The limitations of the study are that the training programme was carried out with a small sample of specialist rheumatology OTs. The findings may not be representative of all OTs’ perceptions of their VR knowledge and confidence. A practical difficulty during training programme delivery was finding convenient dates for busy therapists (many of whom worked part time and had other work and family commitments) to attend, and some were unable to attend the follow-up day. Finally, although the OTs found the self-study activities to be beneficial, finding time to complete these during work time was difficult. They felt obligated to complete these in their own time and considered this a potential barrier to disseminating the training in its current form in practice.
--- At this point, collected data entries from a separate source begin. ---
(* ===== verification/CoopSwitchProperties.v ===== *)
(** * Switching on the cooperative Linux port: what it implements

    [spec] is a core whose threads are left somewhere and go on there.  It knows
    no handles: who keeps which, and whose jump stores whose, is what [rep] says
    and every call keeps. *)

From S2P Require Import Prelude State CoopSwitch.
Import CoopSwitch.
Local Open Scope Z_scope.

(** ** The abstract core *)
Inductive stage := Before | During | After.
#[global] Instance stage_eq_dec : EqDecision stage.
Proof. solve_decision. Defined.

Record spec_core := SpecCore {
  on : fiber;                       (* who runs *)
  left_at : gmap nat site;          (* the threads that do not, and where each goes on *)
  idepth : Z;
  pdepth : Z;
  asked : bool;                     (* for a reschedule, at the end of a mask *)
  when : stage;
  count : Z;
  stopping : bool;
  cores : nat;
  pokes : list nat;
  chores : list work;
  events : list (fiber * site)
}.

Section spec.
Context (COUNT : nat) (me : nat).

Definition upd_masks i p k a := SpecCore (on a) (left_at a) i p k (when a) (count a) (stopping a) (cores a) (pokes a) (chores a) (events a).
Definition upd_chores w a := SpecCore (on a) (left_at a) (idepth a) (pdepth a) (asked a) (when a) (count a) (stopping a) (cores a) (pokes a) w (events a).
Definition upd_pokes c a := SpecCore (on a) (left_at a) (idepth a) (pdepth a) (asked a) (when a) (count a) (stopping a) (cores a) (c :: pokes a) (chores a) (events a).
Definition upd_left l n a := SpecCore (on a) l (idepth a) (pdepth a) (asked a) (when a) n (stopping a) (cores a) (pokes a) (chores a) (events a).
Definition upd_shared n b c a := SpecCore (on a) (left_at a) (idepth a) (pdepth a) (asked a) (when a) n b c (pokes a) (chores a) (events a).

(** Control passes to [e], the runner left at [s] if it is a thread. *)
Definition pass (s : site) (e : fiber * site) (w : stage) (a : spec_core) : spec_core :=
  let l := match on a with thread t => <[t := s]> (left_at a) | _ => left_at a end in
  SpecCore e.1 (match e.1 with thread t => delete t l | _ => l end)
    (idepth a) (pdepth a) false w (count a) (stopping a) (cores a) (pokes a) (chores a) (e :: events a).

Definition is_thread (f : fiber) : bool := match f with thread _ => true | _ => false end.
Definition baseline (a : spec_core) : bool := is_thread (on a) && (idepth a =? 0) && (pdepth a =? 0).
Definition unoccupied (a : spec_core) : bool := match chores a with [] => true | _ => false end.

Definition reschedule (a : spec_core) : spec_core := pass in_switch_to_scheduler_context (scheduler, in_cyros_port_switch) (when a) a.
Definition pended (a : spec_core) : spec_core :=
  if negb (is_thread (on a)) then a else if baseline a then reschedule a else upd_masks (idepth a) (pdepth a) true a.
Definition unmasked (a : spec_core) : spec_core := if asked a && baseline a then reschedule a else a.

Definition chore (a : spec_core) : spec_core :=
  match chores a with
  | [] => a
  | Drop t :: rest => upd_left (delete t (left_at a)) (count a) (upd_chores rest a)
  | Shutdown Count :: rest => upd_chores (if Z.of_nat (cores a) <? count a then rest else Shutdown Claim :: rest) a
  | Shutdown Claim :: rest =>
      if stopping a then upd_chores rest a
      else upd_shared (count a) true (cores a) (upd_chores (map (fun c => Shutdown (Poke c)) (seq 0 (cores a)) ++ rest) a)
  | Shutdown (Poke c) :: rest => upd_pokes c (upd_chores rest a)
  end.

(** [None]: not what a caller may do there. *)
Definition goes (b : bool) (a : spec_core) : option spec_core := if b then Some a else None.
Definition dispatched (t : nat) (a : spec_core) : option spec_core :=
  match left_at a !! t with
  | Some s => goes (bool_decide (on a = scheduler) && (idepth a =? 0) && (pdepth a =? 0)) (pass in_cyros_port_switch (thread t, s) (when a) a)
  | None => None
  end.

Definition spec_idle (l : label) (a : spec_core) : option spec_core :=
  match l with
  | Launch n => goes (bool_decide (on a = os) && bool_decide (when a = Before) && (idepth a =? 0) && (pdepth a =? 0) && (0 <? n)%nat && (n <=? COUNT)%nat) (upd_shared (count a) (stopping a) n a)
  | Start ok => goes (ok && bool_decide (on a = os) && bool_decide (when a = Before)) (pass in_start_scheduler (scheduler, at_scheduler_trampoline) During a)
  | Reset => goes (bool_decide (on a = os) && bool_decide (when a = After)) (upd_shared (count a) false 0 a)
  | Init t _ _ _ _ => goes (negb (bool_decide (is_Some (left_at a !! t))) && negb (bool_decide (on a = thread t)) && (count a + 1 <? 2 ^ 32)) (upd_left (<[t := at_thread_trampoline]> (left_at a)) (count a + 1) a)
  | Destroy t => goes (negb (is_thread (on a)) && bool_decide (is_Some (left_at a !! t)) && (0 <? count a))
                      (upd_chores ((if (0 <? cores a)%nat then [Shutdown Count] else []) ++ [Drop t]) (upd_left (left_at a) (count a - 1) a))
  | First t | Switch t => dispatched t a
  | Returned => goes (bool_decide (on a = scheduler)) (if stopping a then pass in_scheduler_trampoline (os, in_start_scheduler) After a else a)
  | Save => goes (idepth a + 1 <? 2 ^ 32) (upd_masks (idepth a + 1) (pdepth a) (asked a) a)
  | Restore_ => goes (0 <? idepth a) (unmasked (upd_masks (idepth a - 1) (pdepth a) (asked a) a))
  | Disable => goes (pdepth a + 1 <? 2 ^ 32) (upd_masks (idepth a) (pdepth a + 1) (asked a) a)
  | Enable => goes (0 <? pdepth a) (unmasked (upd_masks (idepth a) (pdepth a - 1) (asked a) a))
  | Yield | Idle_ => goes (baseline a) (reschedule a)
  | Direct t =>
      match left_at a !! t with
      | Some s => goes (is_thread (on a) && (idepth a =? 1) && (pdepth a =? 0) && negb (asked a))
                       (pass in_cyros_port_direct_switch (thread t, s) (when a) (upd_masks 0 0 false a))
      | None => None
      end
  | Pend => Some (pended a)
  | Ipi c => goes (c <? cores a)%nat (let a := upd_pokes c a in if (c =? me)%nat then pended a else a)
  | Elsewhere _ _ | Work => None
  end.
(** The transformation classes and the lens distortion formula belong to
    other libraries; the projector only composes and applies them.
    [PTransform] is [Geometry::ProjectiveTransformation], [compose a b] is
    [a*=b], [of_extrinsic] the conversion in
    [worldDepthProjection=extrinsicParameters]. *)
Variables PTransform ExtrinsicParameters LensDistortion : Type.
Variable of_extrinsic : ExtrinsicParameters → PTransform.
Variable compose : PTransform → PTransform → PTransform.
Variable inverseTransform : PTransform → Q * Q * Q → Q * Q * Q.
Variable isIdentity : LensDistortion → bool.
Variable undistort : LensDistortion → Q * Q → Q * Q.

Record IntrinsicParameters : Type := mkIP {
  depthLensDistortion : LensDistortion;
  depthProjection : PTransform;
  fx : Q; fy : Q; sk : Q; cx : Q; cy : Q
}.

(** The depth-image point in depth tangent space, as the first lines of
    [undistortDepthPixel] compute it. *)
Definition to_tangent (ips : IntrinsicParameters) (pixel : Q * Q) : Q * Q :=
let dtp1 := ((pixel.2 - cy ips) / fy ips)%Q in
let dtp0 := ((pixel.1 - sk ips * dtp1 - cx ips) / fx ips)%Q in
(dtp0, dtp1).

(** [IntrinsicParameters::undistortDepthPixel(const Point2&)] *)
Definition undistortDepthPixel (ips : IntrinsicParameters) (distortedPixel : Q * Q)
  : Q * Q :=
let dtp1 := ((distortedPixel.2 - cy ips) / fy ips)%Q in
let dtp0 := ((distortedPixel.1 - sk ips * dtp1 - cx ips) / fx ips)%Q in
let utp := undistort (depthLensDistortion ips) (dtp0, dtp1) in
((utp.1 * fx ips + utp.2 * sk ips + cx ips)%Q, (utp.2 * fy ips + cy ips)%Q).

Record t : Type := mk {
  depthSize : Size;
  depthCorrection : option (list (PixelCorrection Q));
  intrinsicParameters : IntrinsicParameters;
  extrinsicParameters : ExtrinsicParameters;
  worldDepthProjection : PTransform;
  colorSpace : ColorSpace;
  triangleDepthRange : Z
}.

(** What the constructor asks of a [FrameSource]. *)
Record FrameSource : Type := mkFS {
  getActualFrameSize_DEPTH : Size;
  getColorSpace : ColorSpace;
  getDepthCorrectionParameters : option (DepthCorrection Q);
  getIntrinsicParameters : IntrinsicParameters;
  getExtrinsicParameters : ExtrinsicParameters
}.

(** [void setDepthFrameSize(const Size&)] *)
Definition setDepthFrameSize (newDepthFrameSize : Size) (pb : t) : t :=
mk newDepthFrameSize (depthCorrection pb) (intrinsicParameters pb)
   (extrinsicParameters pb) (worldDepthProjection pb) (colorSpace pb)
   (triangleDepthRange pb).

(** The body of [setDepthCorrection]: no buffer for a null pointer,
    otherwise the per-pixel table for the current depth frame size. *)
Definition correctionBuffer (dc : option (DepthCorrection Q)) (size : Size)
  : option (option (list (PixelCorrection Q))) :=
match dc with
| Some dc =>
    table ← BSpline.getPixelCorrectionTable dc size; Some (Some table)
| None => Some None
end.

(** [void setDepthCorrection(const FrameSource::DepthCorrection* dc)] *)
Definition setDepthCorrection (dc : option (DepthCorrection Q)) (pb : t)
  : option t :=
table ← correctionBuffer dc (depthSize pb);
Some (mk (depthSize pb) table (intrinsicParameters pb)
         (extrinsicParameters pb) (worldDepthProjection pb) (colorSpace pb)
         (triangleDepthRange pb)).

(** [void setIntrinsicParameters(const FrameSource::IntrinsicParameters&)] *)
Definition setIntrinsicParameters (ips : IntrinsicParameters) (pb : t) : t :=
mk (depthSize pb) (depthCorrection pb) ips (extrinsicParameters pb)
   (compose (of_extrinsic (extrinsicParameters pb)) (depthProjection ips))
   (colorSpace pb) (triangleDepthRange pb).

(** [void setExtrinsicParameters(const FrameSource::ExtrinsicParameters&)] *)
Definition setExtrinsicParameters (eps : ExtrinsicParameters) (pb : t) : t :=
mk (depthSize pb) (depthCorrection pb) (intrinsicParameters pb) eps
   (compose (of_extrinsic eps) (depthProjection (intrinsicParameters pb)))
   (colorSpace pb) (triangleDepthRange pb).

(** [void setColorSpace(const FrameSource::ColorSpace)] *)
Definition setColorSpace (newColorSpace : ColorSpace) (pb : t) : t :=
mk (depthSize pb) (depthCorrection pb) (intrinsicParameters pb)
   (extrinsicParameters pb) (worldDepthProjection pb) newColorSpace
   (triangleDepthRange pb).

(** [void setTriangleDepthRange(FrameSource::DepthPixel)] *)
Definition setTriangleDepthRange (newTriangleDepthRange : Z) (pb : t) : t :=
mk (depthSize pb) (depthCorrection pb) (intrinsicParameters pb)
   (extrinsicParameters pb) (worldDepthProjection pb) (colorSpace pb)
   newTriangleDepthRange.

(** [ProjectorBase::ProjectorBase(FrameSource& frameSource)]: the depth
    correction buffer first, then the parameters and their product. *)
Definition construct (frameSource : FrameSource) : option t :=
let depthSize := getActualFrameSize_DEPTH frameSource in
table ← correctionBuffer (getDepthCorrectionParameters frameSource) depthSize;
let intrinsicParameters := getIntrinsicParameters frameSource in
let extrinsicParameters := getExtrinsicParameters frameSource in
Some (mk depthSize table intrinsicParameters extrinsicParameters
         (compose (of_extrinsic extrinsicParameters)
                  (depthProjection intrinsicParameters))
         (getColorSpace frameSource) 5).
The main driver for this project was to train a specialist group of rheumatology OTs to deliver a VR intervention for people with inflammatory arthritis as part of an RCT. A training programme was developed primarily based on Allaire's VR intervention developed in the USA (2003), based on an understanding that the OTs’ current VR knowledge and skills are tailored to the UK; therefore, it focused on conducting a work assessment, practical training in VR strategies, and relevant UK employment and health and safety at work legislation. The programme led to significant improvements in the OTs’ VR knowledge and confidence. However, the results should be viewed with caution as the sample size was small. Further research, in a larger sample of rheumatology OTs, is needed to determine the effectiveness of the training programme. The programme could be modified to be relevant for other areas of clinical practice; this would require further development work.
This work was supported by Arthritis Research UK grant number 19396.